The tumor suppressor protein p16INK4a (p16) is a well-established hallmark of aging that induces cellular senescence in response to stress. Previous studies have focused primarily on p16 regulation at the transcriptional level; comparatively little is known about the protein’s intracellular localization and degradation. The autophagy-lysosomal pathway has been implicated in the subcellular trafficking and turnover of various stress-response proteins, but it is unclear whether p16 is involved in these pathways. Here, we investigate the role of autophagy, vesicular trafficking, and lysosomal degradation on p16 expression and localization in human epithelial cells.
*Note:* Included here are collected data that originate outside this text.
(** * Horizon-crossing detector and compass helper of the celestial scripts

    A shallow embedding of

    - [find_rise_transit_set] from [voyager_from_kc-3.py] (lines 41-82; the
      copy in [archive/voyager_from_kc-2.py], lines 45-86, has the same
      statements), and
    - [get_compass_direction] from [moon.py] (lines 31-35; the copies in
      [planets.py], [mars.py], [moon_24h.py] and [archive/moon-02.py] are
      identical).

    Numbers.  Altitudes and azimuths are Python floats and timestamps are
    [datetime] values.  Every finite float is a rational number, and the
    comparisons of the source ([<= 0], [> 0], [max], [argmax]) are exact
    on finite floats, so altitudes are modelled as [Q].  A timestamp is
    modelled as the rational number of seconds since a fixed epoch, so that
    [(t1 - t0).total_seconds()] is [t1 - t0] and [t + timedelta(seconds=d)]
    is [t + d].  The arithmetic of the interpolation is taken exactly: the
    rounding of binary64 and of [timedelta] to whole microseconds is not
    part of this model, and neither are NaN and the infinities.

    Errors.  Python exceptions are values of [exn]; a computation that can
    raise returns a [result]. *)

From Stdlib Require Import String.
From Stdlib Require Import QArith ZArith List Lia Lqa Qround Bool.
From Stdlib Require Import Qabs DecimalString Ascii.
Import ListNotations.
Open Scope Q_scope.
Lemma resync_never_schedules_before_start_witness :
  let w := world_of (F:=Q) ticking_clock [sample_patient 1 4 2 20 false] in
  ∃ j, jobs (state_after reschedule_queue_notifications w) !! job_id 1 = Some j
       ∧ 0 ≤ run_date j.
Proof.
  intros w.
  destruct (jobs (state_after reschedule_queue_notifications w) !! job_id 1)
    as [j|] eqn:Hj; [| by vm_compute in Hj].
  exists j. split; [reflexivity |].
  apply (resync_never_schedules_before_start w) with (k := job_id 1).
  - intros n m Hnm. unfold w, world_of, ticking_clock. simpl. lia.
  - apply is_notify_job_id.
  - exact Hj.
Defined.

Lemma window_is_head_of_queue_witness :
  let rows := [sample_patient 1 4 5 20 false; sample_patient 2 9 5 30 false;
               sample_patient 3 4 5 10 false; sample_patient 4 2 5 0 false] in
  served_no_later (sample_patient 1 4 5 20 false) (sample_patient 4 2 5 0 false).
Proof.
  intros rows.
  apply (window_is_head_of_queue (world_of (F:=Q) ticking_clock rows)).
  - apply list_elem_of_In. vm_compute. tauto.
  - apply list_elem_of_In. vm_compute. tauto.
  - intros Hin. apply list_elem_of_In in Hin. vm_compute in Hin.
    destruct Hin as [Hin|[Hin|[Hin|[]]]]; discriminate.
Defined.


(** ** More on the handlers *)

Section HandlersMore.
Context {F : Type} {PF : PyFloat F}.
Implicit Types (w : world (F:=F)) (p old : Db.Patient).

(** The tail of both handlers when the call to the API succeeds, and
    when it fails. *)
Lemma notify_tail_up {A} (a : A) w :
  network_up w = true →
  (broadcast_queue_update;; reschedule_queue_notifications;; mret a) w
  = (Ok a, state_after reschedule_queue_notifications w).
Proof.
  intros Hup. unfold state_after.
  destruct (reschedule_spec w) as (w' & Hrun & _).
  unfold broadcast_queue_update. unfold mbind, M_bind, bind, get. cbv beta iota.
  rewrite Hup. unfold mret, M_ret, ret. by rewrite Hrun.
Qed.

Lemma notify_tail_down {A} (a : A) w :
  network_up w = false →
  (broadcast_queue_update;; reschedule_queue_notifications;; mret a) w
  = (Raise HTTPError, w).
Proof.
  intros Hdown. unfold broadcast_queue_update. unfold mbind, M_bind, bind, get.
  cbv beta iota. rewrite Hdown. reflexivity.
Qed.

Lemma no_row_with_id (patient_id : Z) (rows : list Db.Patient) :
  patient_id ∉ map Db.id rows →
  query_first (query_filter (fun p => Db.id p =? patient_id) rows) = None.
Proof.
  unfold query_first, query_filter.
  induction rows as [| p rows IH]; simpl; intros Hout; [reflexivity |].
  apply not_elem_of_cons in Hout as [Hne Hout].
  destruct (Z.eqb_spec (Db.id p) patient_id) as [?|_]; [congruence | by apply IH].
Qed.

Lemma first_row_with_id (rows : list Db.Patient) old :
  NoDup (map Db.id rows) → old ∈ rows →
  query_first (query_filter (fun p => Db.id p =? Db.id old) rows) = Some old.
Proof.
  unfold query_first, query_filter.
  induction rows as [| p rows IH]; intros Hnodup Hold.
  - by apply elem_of_nil in Hold.
  - simpl in Hnodup. apply NoDup_cons in Hnodup as [Hfresh Hnodup]. simpl.
    apply elem_of_cons in Hold as [->|Hold].
    + by rewrite Z.eqb_refl.
    + destruct (Z.eqb_spec (Db.id p) (Db.id old)) as [Hp|_]; [| by apply IH].
      exfalso. apply Hfresh. rewrite Hp. apply list_elem_of_fmap. by exists old.
Qed.

(** What [update_patient] does up to the broadcast. *)
Lemma update_patient_run (called : bool) w old :
  NoDup (map Db.id (patients w)) → old ∈ patients w →
  update_patient (Db.id old) called w
  = (broadcast_queue_update;; reschedule_queue_notifications;;
     mret (Db.id old, called))
      (set_patients
         (map (fun p => if Db.id p =? Db.id old then with_called p called else p)
              (patients w)) w).
Proof.
  intros Hids Hold. unfold update_patient.
  unfold mbind at 1, M_bind, bind at 1, get.
  rewrite (first_row_with_id (patients w) old Hids Hold).
  reflexivity.
Qed.


Lemma overwrite_called_other (called : bool) (rows : list Db.Patient) old p :
  p ∈ rows → Db.id p ≠ Db.id old →
  p ∈ map (fun p => if Db.id p =? Db.id old then with_called p called else p) rows.
Proof.
  intros Hp Hne. apply list_elem_of_fmap. exists p. split; [| exact Hp].
  destruct (Z.eqb_spec (Db.id p) (Db.id old)); [contradiction | reflexivity].
Qed.

(** X20. On a table whose ids tell the rows apart and with the API
    reachable, [update_patient] returns the id and the flag, writes the
    flag into the row of that id and into no other column or row, and
    resyncs: a patient marked as called has no notification job
    afterwards. *)
Theorem update_patient_marks_row (called : bool) w old :
  NoDup (map Db.id (patients w)) → old ∈ patients w → network_up w = true →
  let w' := state_after (update_patient (Db.id old) called) w in
  result_of (update_patient (Db.id old) called) w = Ok (Db.id old, called)
  ∧ patients w'
    = map (fun p => if Db.id p =? Db.id old then with_called p called else p)
          (patients w)
  ∧ with_called old called ∈ patients w'
  ∧ (∀ p, p ∈ patients w → p ≠ old → p ∈ patients w')
  ∧ length (patients w') = length (patients w)
  ∧ (called = true → jobs w' !! job_id (Db.id old) = None).
Proof.
  intros Hids Hold Hup w'. subst w'. unfold result_of, state_after.
  rewrite (update_patient_run called w old Hids Hold).
  set (rows' := map _ (patients w)). set (w1 := set_patients rows' w).
  rewrite notify_tail_up by exact Hup. simpl.
  assert (patients (state_after reschedule_queue_notifications w1) = rows') as Hrows.
  { unfold state_after. by rewrite reschedule_keeps_patients. }
  assert (with_called old called ∈ rows') as Hnew.
  { apply list_elem_of_fmap. exists old. by rewrite Z.eqb_refl. }
  assert (map Db.id rows' = map Db.id (patients w)) as Hids'.
  { subst rows'. rewrite map_map. apply map_ext. intros p.
    by destruct (Db.id p =? Db.id old). }
  split_and!.
  - reflexivity.
  - exact Hrows.
  - by rewrite Hrows.
  - intros p Hp Hne. rewrite Hrows. apply overwrite_called_other; [exact Hp |].
    intros Hid. by apply Hne, (same_id_same_row (patients w)).
  - rewrite Hrows. unfold rows'. apply length_map.
  - intros ->.
    destruct (resync_absent_outside_window w1 (with_called old true)) as [Hnone _].
    + change (patients w1) with rows'. by rewrite Hids'.
    + exact Hnew.
    + apply Hnone. intros Hwin. by apply window_in_queue in Hwin as [_ Hcalled].
Qed.

(** X21. When the call to the API fails, [update_patient] raises the
    error of the call after the row has been written: the flag is in the
    table, and the jobs are those of before, not resynced. *)
Theorem update_patient_network_down (called : bool) w old :
  NoDup (map Db.id (patients w)) → old ∈ patients w → network_up w = false →
  let w' := state_after (update_patient (Db.id old) called) w in
  result_of (update_patient (Db.id old) called) w = Raise HTTPError
  ∧ with_called old called ∈ patients w'
  ∧ jobs w' = jobs w.
Proof.
  intros Hids Hold Hdown w'. subst w'. unfold result_of, state_after.
  rewrite (update_patient_run called w old Hids Hold).
  rewrite notify_tail_down by exact Hdown. simpl. split_and!; [done | | done].
  apply list_elem_of_fmap. exists old. by rewrite Z.eqb_refl.
Qed.

(** What [create_patient] does up to the broadcast for a user who has
    no row. *)
Lemma create_patient_new_run (patient : PatientCreate.t) w :
  PatientCreate.user_id patient ∉ map Db.user_id (patients w) →
  ∃ eta n, 1 ≤ eta
    ∧ create_patient patient w
      = (broadcast_queue_update;; reschedule_queue_notifications;;
         mret (next_id (patients w), eta,
               get_severity_level
                 (get_triage_score (PatientCreate.symptoms patient)
                    (PatientCreate.age patient))))
          (set_patients
             (patients w
              ++ [admitted (next_id (patients w)) patient eta (clock w n)])
             (set_ticks (S n) w)).
Proof.
  intros Hnew.
  assert (query_first (rows_of_user (PatientCreate.user_id patient) (patients w)) = None)
    as Hnone.
  { destruct (query_first _) as [old|] eqn:Hq; [| reflexivity].
    unfold query_first, rows_of_user, query_filter in Hq.
    apply head_Some_elem_of, list_elem_of_In, filter_In in Hq as [Hin Hu].
    exfalso. apply Hnew. apply list_elem_of_fmap. exists old.
    split; [lia | by apply list_elem_of_In]. }
  unfold rows_of_user in Hnone. unfold create_patient.
  unfold mbind at 1, M_bind, bind at 1, get. rewrite Hnone.
  unfold mbind at 1, M_bind, bind at 1.
  match goal with
  | |- context [predict_waiting_time ?pd ?q w] =>
      destruct (predict_waiting_time_answers pd q w) as (r & n & Hrun & Heta);
      rewrite Hrun
  end.
  exists (predicted_wait_time r), n. split; [exact Heta | reflexivity].
Qed.
(** * Fixed-point sine and cosine (fixed_sincos.c)

    A shallow embedding of [clamp_overflow], [sine] and [cosine], with the
    C integer types written out over [Z]:

    - [uint64_t] arithmetic is arithmetic modulo [2^64];
    - [int64_t] values are the integers of [[-2^63, 2^63)]; a conversion to
      [int64_t] wraps, [>>] on a signed value is the arithmetic shift
      ([Z.shiftr]) and [~] is [Z.lnot];
    - the two saturation constants of [clamp_overflow] are computed in
      [int] (32 bits), as the source writes them;
    - [assert] is enabled: a failed assertion stops the call. *)

From Stdlib Require Import ZArith Bool Lia QArith.
From Stdlib Require Uint63.

Local Open Scope Z_scope.

(** ** Outcomes of a C computation *)

(** A call returns a value, stops at a failed [assert], or leaves the
    language's defined behaviour (a shift count outside the operand's
    width, an [int] result that does not fit in 32 bits). *)
Inductive outcome : Type :=
| Ret (v : Z)
| Abort
| Undefined.

Definition bind (m : outcome) (k : Z -> outcome) : outcome :=
  match m with
  | Ret v => k v
  | Abort => Abort
  | Undefined => Undefined
  end.

Notation "x <- m ;; k" := (bind m (fun x => k))
  (at level 61, m at next level, right associativity).

(** ** Machine integers *)

Module CInt.

  (** Conversion to [uint64_t]. *)
Definition u64 (z : Z) : Z := z mod 2 ^ 64.

  (** Conversion to [int64_t] (two's complement wrap). *)
Definition s64 (z : Z) : Z := (z + 2 ^ 63) mod 2 ^ 64 - 2 ^ 63.

Definition in_int (z : Z) : bool := (- 2 ^ 31 <=? z) && (z <? 2 ^ 31).

  (** [a << k] on [int].  The count has to lie in [[0, 31]] and the result
      has to fit; a negative left operand is shifted as its two's
      complement pattern (the behaviour of every common compiler). *)
Definition shl_int (a k : Z) : outcome :=
    if (0 <=? k) && (k <? 32) && in_int (Z.shiftl a k)
    then Ret (Z.shiftl a k) else Undefined.

  (** [a - b] on [int]. *)
Definition sub_int (a b : Z) : outcome :=
    if in_int (a - b) then Ret (a - b) else Undefined.

  (** [a >> k] on [int64_t]: arithmetic shift, count in [[0, 63]]. *)
Definition shr_s64 (a k : Z) : outcome :=
    if (0 <=? k) && (k <? 64) then Ret (Z.shiftr a k) else Undefined.

  (** Conversion of an integer to [bool]. *)
Definition to_bool (z : Z) : bool := negb (z =? 0).

  (** [uint64_t] operators. *)
Definition umul (a b : Z) : Z := u64 (a * b).
Definition uadd (a b : Z) : Z := u64 (a + b).
Definition usub (a b : Z) : Z := u64 (a - b).
Definition ushr (a k : Z) : Z := Z.shiftr a k.
Definition ushl (a k : Z) : Z := u64 (Z.shiftl a k).

  (** [~a + 1] on [int64_t]. *)
Definition neg_s64 (a : Z) : Z := s64 (Z.lnot a + 1).

End CInt.

Import CInt.

(** ** clamp_overflow *)

(** [assert((high == 0x0000000000000000LL) || (high == 0xFFFFFFFFFFFFFFFFLL))]:
    the second literal does not fit [long long], so it is unsigned and
    [high] is converted to [uint64_t] for the comparison. *)
Definition sanity_check (high : Z) : bool :=
  (high =? 0) || (u64 high =? 0xFFFFFFFFFFFFFFFF).

Definition clamp_overflow (value width : Z) : outcome :=
  h0 <- shr_s64 value (width + 0) ;;
  h1 <- shr_s64 value (width - 1) ;;
  let high0 := to_bool (Z.land h0 0x01) in
  let high1 := to_bool (Z.land h1 0x01) in
  value' <- (if xorb high0 high1
             then if high0
                  then shl_int (-1) (width - 1)
                  else (t <- shl_int 1 (width - 1) ;; sub_int t 1)
             else Ret value) ;;
  high <- shr_s64 value' (width - 1) ;;
  if sanity_check high then Ret value' else Abort.

(** ** fixed_to_float *)

(** [(double)value / ((int64_t)0x1 << scale)].  For the 18-bit results and
    the scales used here both operands and the quotient are exact in
    binary64, so the rational quotient is the value computed. *)
Definition fixed_to_float (value scale : Z) : Q :=
  (inject_Z value / inject_Z (Z.shiftl 1 scale))%Q.

(** ** float_to_fixed *)

(** [(int64_t)((value*((int64_t)0x1 << scale)) + 0.5)]: the conversion to
    [int64_t] truncates toward zero.  The rational computation is the
    binary64 one as long as the product and the sum are exact, which is
    the case for the values [fixed_to_float] produces from an integer
    below [2^52] in magnitude. *)
Definition float_to_fixed (value : Q) (scale : Z) : Z :=
  let y := (value * inject_Z (Z.shiftl 1 scale) + (1 # 2))%Q in
  Z.quot (Qnum y) (Zpos (Qden y)).

(** ** sine *)

Module Sine.
Definition k1 : Z := 205887.
Definition k3 : Z := 169336.
Definition k5 : Z := 167014.
Definition k7 : Z := 150000.
End Sine.

(** [sine] and [cosine] decode their argument in the same way (lines
    81-86 and 142-147): bits 19 and 18 of [(uint64_t)value], and its low
    18 bits, reflected when bit 18 is set. *)
Definition get_high0 (value : Z) : bool :=
  to_bool (Z.land (ushr (u64 value) 19) 0x01).
Definition get_high1 (value : Z) : bool :=
  to_bool (Z.land (ushr (u64 value) 18) 0x01).

(** The argument [x1] after the [if (high1)] reflection. *)
Definition fold_x1 (value : Z) : Z :=
  let x1 := Z.land (u64 value) 0x3ffff in
  if get_high1 value
  then Z.land (usub (ushl 0x1 18) x1) 0x3ffff
  else x1.

(** Lines 91-104 of [sine]: the powers, the four terms, their alternating
    sum in [uint64_t] converted to [int64_t], and [sum >> 1]. *)
Definition sine_poly (x1 : Z) : Z :=
  let x2 := ushr (umul x1 x1) 18 in
  let x3 := ushr (umul x2 x1) 18 in
  let x5 := ushr (umul x2 x3) 18 in
  let x7 := ushr (umul x2 x5) 18 in
  let kx1 := ushr (umul Sine.k1 x1) 17 in
  let kx3 := ushr (umul Sine.k3 x3) 18 in
  let kx5 := ushr (umul Sine.k5 x5) 21 in
  let kx7 := ushr (umul Sine.k7 x7) 25 in
  let sum := s64 (usub (uadd (usub kx1 kx3) kx5) kx7) in
  Z.shiftr sum 1.

(** Lines 81-112 of [sine]: the value handed to [clamp_overflow], after
    the [one] override ([1 << 17]) and the negation [~sum + 1]. *)
Definition sine_sum (value : Z) : Z :=
  let high0 := get_high0 value in
  let high1 := get_high1 value in
  let x1 := fold_x1 value in
  let negative := high0 in
  let one := (x1 =? 0) && high1 in
  let sum := sine_poly x1 in
  let sum := if one then Z.shiftl 1 17 else sum in
  let sum := if negative then neg_s64 sum else sum in
  sum.

Definition sine (value : Z) : outcome :=
  clamp_overflow (sine_sum value) 18.

(** ** cosine *)

Module Cosine.
Definition k2 : Z := 161704.
Definition k4 : Z := 132996.
Definition k6 : Z := 175016.
Definition k8 : Z := 241700.
End Cosine.

(** Lines 152-165 of [cosine]; the leading term is [(int64_t)1 << 18]. *)
Definition cosine_poly (x1 : Z) : Z :=
  let x2 := ushr (umul x1 x1) 18 in
  let x4 := ushr (umul x2 x2) 18 in
  let x6 := ushr (umul x4 x2) 18 in
  let x8 := ushr (umul x4 x4) 18 in
  let kx2 := ushr (umul Cosine.k2 x2) 17 in
  let kx4 := ushr (umul Cosine.k4 x4) 19 in
  let kx6 := ushr (umul Cosine.k6 x6) 23 in
  let kx8 := ushr (umul Cosine.k8 x8) 28 in
  let sum :=
    s64 (uadd (usub (uadd (usub (u64 (Z.shiftl 1 18)) kx2) kx4) kx6) kx8) in
  Z.shiftr sum 1.

(** Lines 142-173 of [cosine]: the value handed to [clamp_overflow],
    after the [zero] override and the negation. *)
Definition cosine_sum (value : Z) : Z :=
  let high0 := get_high0 value in
  let high1 := get_high1 value in
  let x1 := fold_x1 value in
  let negative := xorb high0 high1 in
  let zero := (x1 =? 0) && high1 in
  let sum := cosine_poly x1 in
  let sum := if zero then 0 else sum in
  let sum := if negative then neg_s64 sum else sum in
  sum.

Definition cosine (value : Z) : outcome :=
  clamp_overflow (cosine_sum value) 18.

(** ** Properties stated by the specification *)

(** Bits above position [w] repeat bit [w]. *)
Definition sign_extended (value w : Z) : Prop :=
  forall i, w < i -> Z.testbit value i = Z.testbit value w.

(** The range of [int64_t]. *)
Definition is_int64 (z : Z) : Prop := - 2 ^ 63 <= z < 2 ^ 63.

(** ** Auxiliary definitions *)

(** The saturation value chosen when the two inspected bits differ. *)
Definition saturated (high0 : bool) (width : Z) : Z :=
  if high0 then - 2 ^ (width - 1) else 2 ^ (width - 1) - 1.
Lemma read_packet_checksum_witness :
  _read_packet py3_adapter 2 (mkWorld [x03; x64; x99; xaa] [])
  = (Raise ChecksumFailed, mkWorld [xaa] [WrongChecksum 152 153]).
Proof.
  exact (proj2 (read_packet_checksum 3 default_port default_baudrate
                  default_timeout default_skip_raw_wave py3_adapter
                  eq_refl [x02; x64] x99 [xaa] [])
           [] [x64] x02 0%nat eq_refl (Nat.lt_0_succ 7) eq_refl).
Defined.

(** ** Waiting for the sync bytes *)

Section Sync.

Variable self : MindwaveAdapter.
Hypothesis Henc : forall bs, encode self bs = Py.hex bs.
Hypothesis Hopen : is_open (sensor self) = true.

Lemma wait_ready_now (fuel : nat) (rest : list byte) (out : list Line) :
  _wait_for_ready_state self (S fuel) (mkWorld (xaa :: xaa :: rest) out)
  = Some (ReadyTrue, mkWorld rest out).
Proof.
  cbn [_wait_for_ready_state]. rewrite Hopen.
  rewrite !read_cons by assumption. reflexivity.
Qed.

(** Once the line is dry every read times out and the loop goes on for
    ever. *)
Lemma wait_ready_dry (out : list Line) :
  forall fuel : nat,
    _wait_for_ready_state self fuel (mkWorld [] out) = None.
Proof.
  induction fuel as [|fuel IH]; [reflexivity|].
  cbn [_wait_for_ready_state]. rewrite Hopen.
  rewrite !read_nil by assumption. cbn. exact IH.
Qed.

(** A turn of the loop that does not find the sync bytes in the two bytes
    it reads drops a third byte as well: the next turn starts three bytes
    further on. *)
Lemma wait_ready_stride (fuel : nat) (a b c : byte) (rest : list byte)
  (out : list Line) :
  a <> xaa \/ b <> xaa ->
  _wait_for_ready_state self (S fuel) (mkWorld (a :: b :: c :: rest) out)
  = _wait_for_ready_state self fuel (mkWorld rest out).
Proof.
  intro Hab. cbn [_wait_for_ready_state]. rewrite Hopen.
  rewrite !read_cons by assumption.
  destruct (String.eqb (Py.hex [a]) "aa") eqn:Ea;
    destruct (String.eqb (Py.hex [b]) "aa") eqn:Eb; cbn [negb orb];
    try reflexivity.
  apply hex_aa in Ea. apply hex_aa in Eb. tauto.
Qed.

(** When the bytes before the sync bytes make up whole groups of three,
none of which starts with AA AA, the sync bytes are found. *)
Lemma wait_ready_aligned :
  forall (groups : list (byte * byte * byte)) (k : nat) (rest : list byte)
         (out : list Line),
    Forall (fun g => fst (fst g) <> xaa \/ snd (fst g) <> xaa) groups ->
    _wait_for_ready_state self (List.length groups + S k)
      (mkWorld (triples groups ++ xaa :: xaa :: rest) out)
    = Some (ReadyTrue, mkWorld rest out).
Proof.
  induction groups as [|[[a b] c] groups IH]; intros k rest out HF.
  - apply wait_ready_now.
  - inversion HF as [|g gs Hg HF']; subst. cbn [fst snd] in Hg.
    cbn [List.length Nat.add triples flat_map app].
    rewrite wait_ready_stride by assumption.
    now apply IH.
Qed.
Time-lapse fluorescence microscopy using an endogenous p16-mCherry reporter revealed that autophagy induced by genotoxic stress stimulates rapid p16 recruitment to acidic cytoplasmic vesicles. When vesicular acidification was inhibited by NH4Cl, nuclear p16 levels increased. Single-cell imaging revealed that p16 localizes to lysosomes upon stress, implicating the autophagy pathway as a regulator of p16 localization. Blocking autophagy with bafilomycin, chloroquine, or NH4Cl resulted in elevated p16 protein levels without increased transcription. Increased p16 coincided with accumulation of autophagosome chaperone p62/SQSTM1 (p62) and decreased levels of phosphorylated-Rb. Furthermore, chloroquine caused p16 aggregation within stalled vesicles containing autophagosome marker LC3, demonstrating that p16 is transported and degraded by the autophagy-lysosomal pathway. Knockdown of p62 resulted in delocalization of p16 aggregates to autophagosomes, suggesting that p16 is targeted to these vesicles by p62. Taken together, these results implicate the autophagy pathway as a novel regulator of p16 degradation and localization, which could play a role in the etiology of cancer and age-related diseases.